Fisher does address the inconsistency on Tess' end, as to that point she spent much of the book worried over what her research could mean and how Ross kept getting in the way (or rather the group Ross represented), then any lust she felt towards him.  Given that their first time together is rather...extraordinary and opens up a host of new things for Tess to investigate, I was rather glad there wasn't a whole lot of time spent on regret.

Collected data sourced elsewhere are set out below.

(* ===== verification/DistributedJoin.v ===== *)
(** * Distributed join planning (src/src/coordinator/distributed_join.{h,cpp})

    The coordinator's side of an inner join: it scans both tables, chooses to
    broadcast the smaller one or to shuffle both by the hash of the join key, lets
    every shard join its part and merges the answers. *)
From Stdlib Require Import Strings.Byte Strings.Ascii.
From stdpp Require Import base gmap sets strings list.
From Stdlib Require Import ZArith Lia.
From S2P Require Import Prelude Status GroupCommit RocksDB TxnManager ShardMessages Effects CoordinatorLog Coordinator.
From S2P Require Import Text Catalog JoinHandler RaftStateMachine ShardServer Parser.
Local Open Scope Z_scope.

(** [HashJoinKey] of row_codec.cpp. *)
Definition HashJoinKey (key : bytes) (num_shards : Z) : Z := Coord.fnv_hash key mod Z.max 1 num_shards.

Definition kBroadcastRowThreshold : nat := 128.
Abbreviation RowMap := (gmap bytes bytes).

Module PhysicalOp.
Inductive t := Auto | Broadcast | Shuffle.
End PhysicalOp.
#[export] Instance PhysicalOp_eq_dec : EqDecision PhysicalOp.t.
Proof. solve_decision. Defined.

Definition ParseJoinPhysicalOpFromEnv (env : getenv) : PhysicalOp.t :=
  match env "TRANS_DB_JOIN_PHYSICAL"%string with
  | None => PhysicalOp.Auto
  | Some v =>
      if bool_decide (v = "broadcast"%string) then PhysicalOp.Broadcast
      else if bool_decide (v = "shuffle"%string) then PhysicalOp.Shuffle
      else PhysicalOp.Auto
  end.

Module DistributedJoinPlanner.

Definition ResolveOp (requested : PhysicalOp.t) (left_rows right_rows : nat) : PhysicalOp.t :=
  match requested with
  | PhysicalOp.Broadcast => PhysicalOp.Broadcast
  | PhysicalOp.Shuffle => PhysicalOp.Shuffle
  | PhysicalOp.Auto =>
      if (Nat.min left_rows right_rows <=? kBroadcastRowThreshold)%nat then PhysicalOp.Broadcast else PhysicalOp.Shuffle
  end.

Definition ScanTable (txn_id : Z) (table : TableDef) : CM (Status * list (bytes * bytes)) :=
  Coord.Scan txn_id (table_id table) [] [] true.

(** The rows of a response as maps: a later column replaces an earlier one of the
    same name. *)
Definition row_map (cols : JoinOutputRow) : RowMap := foldl (λ m nv, <[nv.1 := nv.2]> m) ∅ cols.

Fixpoint MergeShardResponses (responses : list DistributedJoinResponse) : Status * list RowMap :=
  match responses with
  | [] => (St.OK, [])
  | resp :: responses =>
      if negb (jr_ok resp) then (St.Error (jr_error_code resp) (jr_error_message resp), [])
      else let '(st, rest) := MergeShardResponses responses in (st, (row_map <$> jr_rows resp) ++ rest)
  end.

(** A row and its value in the join column. *)
Definition payload (table : TableDef) (join_col : bytes) (kv : bytes * bytes) : JoinRowPayload :=
  MkJoinRowPayload kv.2 (CellValueForJoinColumn table (DeserializeStoredRow kv.2) join_col).

(** The statuses of the futures: the first that is not OK. *)
Fixpoint first_error (l : list (Status * DistributedJoinResponse)) : option Status :=
  match l with [] => None | (st, _) :: l => if negb (St.ok st) then Some st else first_error l end.

(** The tasks of all shards and the merge of what they return. *)
Definition run_on_shards (num_shards : Z) (req : Z → DistributedJoinRequest) : CM (Status * list RowMap) :=
  rs ← fan_out (λ sid, Coord.DistributedJoinOnShard sid (req sid)) (seqZ 0 num_shards);
  match first_error rs with
  | Some st => mret (st, [])
  | None => mret (MergeShardResponses rs.*2)
  end.

Definition broadcast_request (txn_id : Z) (build probe : TableDef) (build_col probe_col : bytes)
    (build_rows : list (bytes * bytes)) : DistributedJoinRequest :=
  MkDistributedJoinRequest txn_id JOIN_OP_BROADCAST (table_id build) (table_id probe) build_col probe_col
    (payload build build_col <$> build_rows) [] [] (c_name <$> columns build) (c_name <$> columns probe)
    (t_name build) (t_name probe).
Definition RunBroadcastJoin (num_shards txn_id : Z) (build probe : TableDef) (build_col probe_col : bytes)
    (build_rows : list (bytes * bytes)) : CM (Status * list RowMap) :=
  run_on_shards num_shards (λ _, broadcast_request txn_id build probe build_col probe_col build_rows).

(** [left_by_shard[sid]] and [right_by_shard[sid]]. *)
Definition by_shard (num_shards sid : Z) (rows : list JoinRowPayload) : list JoinRowPayload :=
  filter (λ p, HashJoinKey (join_key p) num_shards = sid) rows.
Definition shuffle_request (num_shards txn_id : Z) (left right : TableDef) (left_col right_col : bytes)
    (left_rows right_rows : list (bytes * bytes)) (sid : Z) : DistributedJoinRequest :=
  MkDistributedJoinRequest txn_id JOIN_OP_SHUFFLE (table_id left) (table_id right) left_col right_col []
    (by_shard num_shards sid (payload left left_col <$> left_rows))
    (by_shard num_shards sid (payload right right_col <$> right_rows))
    (c_name <$> columns left) (c_name <$> columns right) (t_name left) (t_name right).
Definition RunShuffleJoin (num_shards txn_id : Z) (left right : TableDef) (left_col right_col : bytes)
    (left_rows right_rows : list (bytes * bytes)) : CM (Status * list RowMap) :=
  run_on_shards num_shards (shuffle_request num_shards txn_id left right left_col right_col left_rows right_rows).

(** [ExecuteInnerJoin] after the two scans. *)
Definition join_scanned (num_shards : Z) (j : JoinClause) (left right : TableDef) (txn_id : Z) (op : PhysicalOp.t)
    (left_rows right_rows : list (bytes * bytes)) : CM (Status * list RowMap) :=
  match ResolveOp op (length left_rows) (length right_rows) with
  | PhysicalOp.Broadcast =>
      if (length left_rows <=? length right_rows)%nat then
        RunBroadcastJoin num_shards txn_id left right (left_column j) (right_column j) left_rows
      else RunBroadcastJoin num_shards txn_id right left (right_column j) (left_column j) right_rows
  | _ => RunShuffleJoin num_shards txn_id left right (left_column j) (right_column j) left_rows right_rows
  end.
Definition ExecuteInnerJoin (num_shards : Z) (stmt : SelectStmt) (left right : TableDef) (txn_id : Z)
    (op : PhysicalOp.t) : CM (Status * list RowMap) :=
  match se_join stmt with
  | None => mret (St.Error InvalidArgument "missing join clause", [])
  | Some j =>
      ls ← ScanTable txn_id left;
      if negb (St.ok ls.1) then mret (ls.1, [])
      else
        rs ← ScanTable txn_id right;
        if negb (St.ok rs.1) then mret (rs.1, [])
        else join_scanned num_shards j left right txn_id op ls.2 rs.2
  end.
End DistributedJoinPlanner.

(** ** What the shards together return *)

Abbreviation planner_join := DistributedJoinPlanner.run_on_shards.
Implicit Types tr : list CEvent.

(** Every answer of a shard is what [P] allows. *)
Definition answers (P : Z → DistributedJoinRequest → DistributedJoinResponse → Prop) tr : Prop :=
  ∀ s req resp, Ev (AJoin s req : CoordAction) (Some resp) ∈ tr → P (stub_shard s) req resp.

(** The call whose answer a task returns. *)
Lemma rpc_join_answer sid req c tr c' resp : path (Coord.RpcDistributedJoinOnShard sid req c) tr (Some (c', Some resp)) →
  ∃ s, stub_shard s = sid ∧ Ev (AJoin s req : CoordAction) (Some resp) ∈ tr.
Proof.
  unfold Coord.RpcDistributedJoinOnShard. intros H.
  apply cm_bind_inv in H as [[_ ?]|(tr1 & tr2 & c1 & stub & -> & H1 & H2)]; [done|].
  destruct stub as [s|]; [|by apply mret_inv in H2 as [_ [?|?]]].
  assert (Hs : stub_shard s = sid).
  { cbn in H1. destruct H1 as [_ [?|E]]; [done|]. injection E as _ E.
    destruct (replica_stubs_ c !! sid) as [[|]|]; repeat case_decide; simplify_eq; done. }
  apply (perform_inv (AJoin s req)) in H2 as [[_ ?]|(r' & -> & [?|E])]; [done..|]. injection E as _ <-. exists s. split; [done|]. set_solver.
Qed.
Lemma join_retry_answer a sid req resp0 c tr c' st resp :
  path (Coord.join_retry a sid req resp0 c) tr (Some (c', (st, resp))) → St.ok st = true →
  (∃ s, stub_shard s = sid ∧ Ev (AJoin s req : CoordAction) (Some resp) ∈ tr) ∧ (jr_ok resp = true ∨ jr_error_code resp = Ok).
Proof.
  revert resp0 c tr. induction a as [|a IH]; intros resp0 c tr H Hok; cbn [Coord.join_retry] in H.
  { apply mret_inv in H as [-> [?|E]]; [done|]. by injection E as -> -> ->. }
  apply cm_bind_inv in H as [[_ ?]|(tr1 & tr2 & c1 & r & -> & H1 & H2)]; [done|].
  assert (Hrest : ∀ c2 resp1, path ((Coord.RotateStub sid ;; Coord.join_retry a sid req resp1) c2) tr2 (Some (c', (st, resp))) →
    (∃ s, stub_shard s = sid ∧ Ev (AJoin s req : CoordAction) (Some resp) ∈ tr1 ++ tr2) ∧ (jr_ok resp = true ∨ jr_error_code resp = Ok)).
  { intros c2 resp1 H. apply cm_bind_inv in H as [[_ ?]|(tr3 & tr4 & c3 & r' & -> & _ & H4)]; [done|].
    destruct (IH _ _ _ H4 Hok) as ((s & Es & Hs) & ?). split; [|done]. exists s. split; [done|]. set_solver. }
  destruct r as [resp1|]; [|by eapply Hrest].
  destruct (jr_ok resp1) eqn:Eok; [|destruct (negb _ && _); [|by eapply Hrest]];
    apply mret_inv in H2 as [-> [?|E]]; [done| |done|]; injection E as -> -> ->; rewrite app_nil_r;
    (split; [by eapply rpc_join_answer|]); [by left|]. apply St_ok_spec in Hok. by right.
Qed.
Lemma join_on_shard_answer sid req c tr c' st resp :
  path (Coord.DistributedJoinOnShard sid req c) tr (Some (c', (st, resp))) → St.ok st = true →
  (∃ s id, stub_shard s = sid ∧ Ev (AJoin s (Coord.set_raft_txn_id req id) : CoordAction) (Some resp) ∈ tr) ∧
  (jr_ok resp = true ∨ jr_error_code resp = Ok).
Proof.
  unfold Coord.DistributedJoinOnShard. generalize Coord.kLeaderRetryAttempts. intros a H Hok.
  apply cm_bind_inv in H as [[_ ?]|(tr1 & tr2 & c1 & r & -> & _ & H)]; [done|]. destruct (c_txns_ r !! _) as [txn|].
  2: { apply mret_inv in H as [_ [?|E]]; [done|]. by injection E as -> -> ->. }
  destruct (aborted txn). { apply mret_inv in H as [_ [?|E]]; [done|]. by injection E as -> -> ->. }
  destruct (_ <=? sid). { apply mret_inv in H as [_ [?|E]]; [done|]. by injection E as -> -> ->. }
  apply cm_bind_inv in H as [[_ ?]|(tr3 & tr4 & c3 & es & -> & _ & H)]; [done|].
  destruct (St.ok es) eqn:Ees; cbn [negb] in H.
  - apply join_retry_answer in H as ((s & Es & Hs) & ?); [|done]. split; [|done]. exists s, (raft_txn_id txn).
    split; [done|]. set_solver.
  - apply mret_inv in H as [_ [?|E]]; [done|]. injection E as -> -> ->. congruence.
Qed.

(** When all tasks succeed, the result is the concatenation of what the shards
    answered to their requests. *)
Lemma run_on_shards_ok P n req c tr c' st rows :
  (∀ sid q resp, P sid q resp → jr_ok resp = false → jr_error_code resp ≠ Ok) →
  path (planner_join n req c) tr (Some (c', (st, rows))) → St.ok st = true → answers P tr →
  ∃ resps, Forall2 (λ sid resp, jr_ok resp = true ∧ ∃ id, P sid (Coord.set_raft_txn_id (req sid) id) resp) (seqZ 0 n) resps ∧
    rows = concat ((λ r, DistributedJoinPlanner.row_map <$> jr_rows r) <$> resps).
Proof.
  intros HP H Hok Hans. unfold DistributedJoinPlanner.run_on_shards in H.
  apply cm_bind_inv in H as [[_ ?]|(tr1 & tr2 & c1 & rs & -> & H1 & H2)]; [done|].
  apply (fan_out_results _ _ _ _ _ _ (λ sid r tr, St.ok r.1 = true →
    (∃ s id, stub_shard s = sid ∧ Ev (AJoin s (Coord.set_raft_txn_id (req sid) id) : CoordAction) (Some r.2) ∈ tr) ∧
    (jr_ok r.2 = true ∨ jr_error_code r.2 = Ok))) in H1.
  2: { intros x y t t' Hp Hsub Hy. destruct (Hp Hy) as ((s & id & Es & Hin) & ?). split; [|done]. exists s, id.
       split; [done|]. by eapply elem_of_sublist. }
  2: { intros x c0 t c2 [st0 resp] _ Hp Hy. by eapply join_on_shard_answer. }
  destruct (DistributedJoinPlanner.first_error rs) as [e|] eqn:Ef.
  { exfalso. apply mret_inv in H2 as [_ [?|E]]; [done|]. injection E as -> -> ->. revert Ef Hok. clear.
    induction rs as [|[st0 r0] rs IH]; [done|]. cbn. destruct (St.ok st0) eqn:E; cbn; [done|]. congruence. }
  apply mret_inv in H2 as [-> [?|E]]; [done|]. injection E as -> Em. exists rs.*2.
  assert (Hall : Forall (λ r, St.ok r.1 = true) rs).
  { revert Ef. clear. induction rs as [|[st0 r0] rs IH]; [constructor|]. cbn. destruct (St.ok st0) eqn:E; cbn; [|done].
    constructor; auto. }
  assert (Hresps : Forall2 (λ sid resp, jr_ok resp = true ∧ ∃ id, P sid (Coord.set_raft_txn_id (req sid) id) resp)
    (seqZ 0 n) rs.*2).
  { clear Ef Em. rewrite app_nil_r in Hans. revert Hall. induction H1 as [|sid r sids rs Hr _ IH]; intros Hall; [constructor|].
    inversion Hall as [|? ? Hy Hall']; subst. rewrite fmap_cons. constructor; [|by apply IH].
    destruct (Hr Hy) as ((s & id & <- & Hin) & Hj). pose proof (Hans _ _ _ Hin) as Hr2. split; [|by exists id].
    destruct (jr_ok r.2) eqn:Eok; [done|]. exfalso. destruct Hj as [?|Hc]; [done|]. by eapply HP. }
  split; [done|]. revert Em. clear -Hresps. revert st rows. induction Hresps as [|sid resp sids resps [Hr _] _ IH];
    intros st rows; cbn [DistributedJoinPlanner.MergeShardResponses]; [by intros [= _ ->]|]. rewrite Hr. cbn [negb].
  destruct (DistributedJoinPlanner.MergeShardResponses resps) as [st' rest]. intros [= -> ->]. cbn. f_equal. by eapply IH.
Qed.

Section handler.
Context `{RocksDB DB} `{GroupCommit}.

(** A handler that reports an error reports a code. *)
Lemma scan_error_code (tm tm' : TxnManager DB) t tid a b o st : TM.Scan tm t tid a b o = (tm', inl st) → code st ≠ Ok.
Proof.
  unfold TM.Scan. destruct (txns_ tm !! t); [|by intros [= <- <-]]. destruct (negb _); [by intros [= <- <-]|].
  destruct (TM.scan_loop _ _ _). done.
Qed.
Lemma handler_error_code hosted (sh : ShardServiceImpl DB) req :
  let resp := (Shard.DistributedJoin hosted sh req).2 in jr_ok resp = false → jr_error_code resp ≠ Ok.
Proof.
  unfold Shard.DistributedJoin. destruct (Shard.FindLeader hosted sh); [|done]. destruct (_ =? 0) eqn:E; [done|].
  unfold RunDistributedJoin. rewrite E. destruct (jq_op req); [|done|done].
  destruct (TM.Scan _ _ _ _ _ _) as [tm' [st|scan]] eqn:Es; cbn; [|done]. intros _. by eapply scan_error_code.
Qed.
(** The answer to a shuffle request depends on the request alone. *)
Lemma handler_shuffle hosted (sh : ShardServiceImpl DB) req : jq_op req = JOIN_OP_SHUFFLE →
  let resp := (Shard.DistributedJoin hosted sh req).2 in
  jr_ok resp = true → resp = local_join req (shuffle_build_rows req) (shuffle_probe_rows req).
Proof.
  intros Eop. unfold Shard.DistributedJoin. destruct (Shard.FindLeader hosted sh); [|done]. destruct (_ =? 0) eqn:E; [done|].
  unfold RunDistributedJoin. by rewrite E, Eop.
Qed.
(** The rows of the table that the handler joins: those the transaction sees on
    the leader. *)
Definition sees_rows hosted (sh : ShardServiceImpl DB) (id tid : Z) (rows : list (bytes * bytes)) : Prop :=
  ∀ l, Shard.FindLeader hosted sh = Some l →
    (TM.Scan (Shard.tm_of sh l) (Shard.read_local sh l id) tid [] [] true).2 = inr rows.
Lemma handler_broadcast hosted (sh : ShardServiceImpl DB) req rows : jq_op req = JOIN_OP_BROADCAST →
  sees_rows hosted sh (jq_raft_txn_id req) (probe_table_id req) rows →
  let resp := (Shard.DistributedJoin hosted sh req).2 in
  jr_ok resp = true → resp = local_join req (broadcast_build_rows req) (omap (probe_payload req) rows.*2).
Proof.
  intros Eop Hs. unfold Shard.DistributedJoin. destruct (Shard.FindLeader hosted sh) as [l|] eqn:El; [|done].
  specialize (Hs l El). destruct (_ =? 0) eqn:E; [done|]. unfold RunDistributedJoin. rewrite E, Eop.
  destruct (TM.Scan _ _ _ _ _ _) as [tm' r]. cbn in Hs. by subst r.
Qed.
End handler.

The "Echoes" like Jake represent a link that, as anyone who is versed in any sort of paranormal books that involve the government can attest to, offers quite the juicy prize.  "You can travel across dimensions you say hmmm?" is the gist of at least one government official's commentary as he twirls his imaginary mustache.  Rule number one in dimension hopping never trust the government. Yours or the one on the other side.

In the end this wasn't enough for me to whole-heartedly enjoy.  The mechanics of it didn't interest me as much as they should have and Jake's grating presence wore thin on my patience.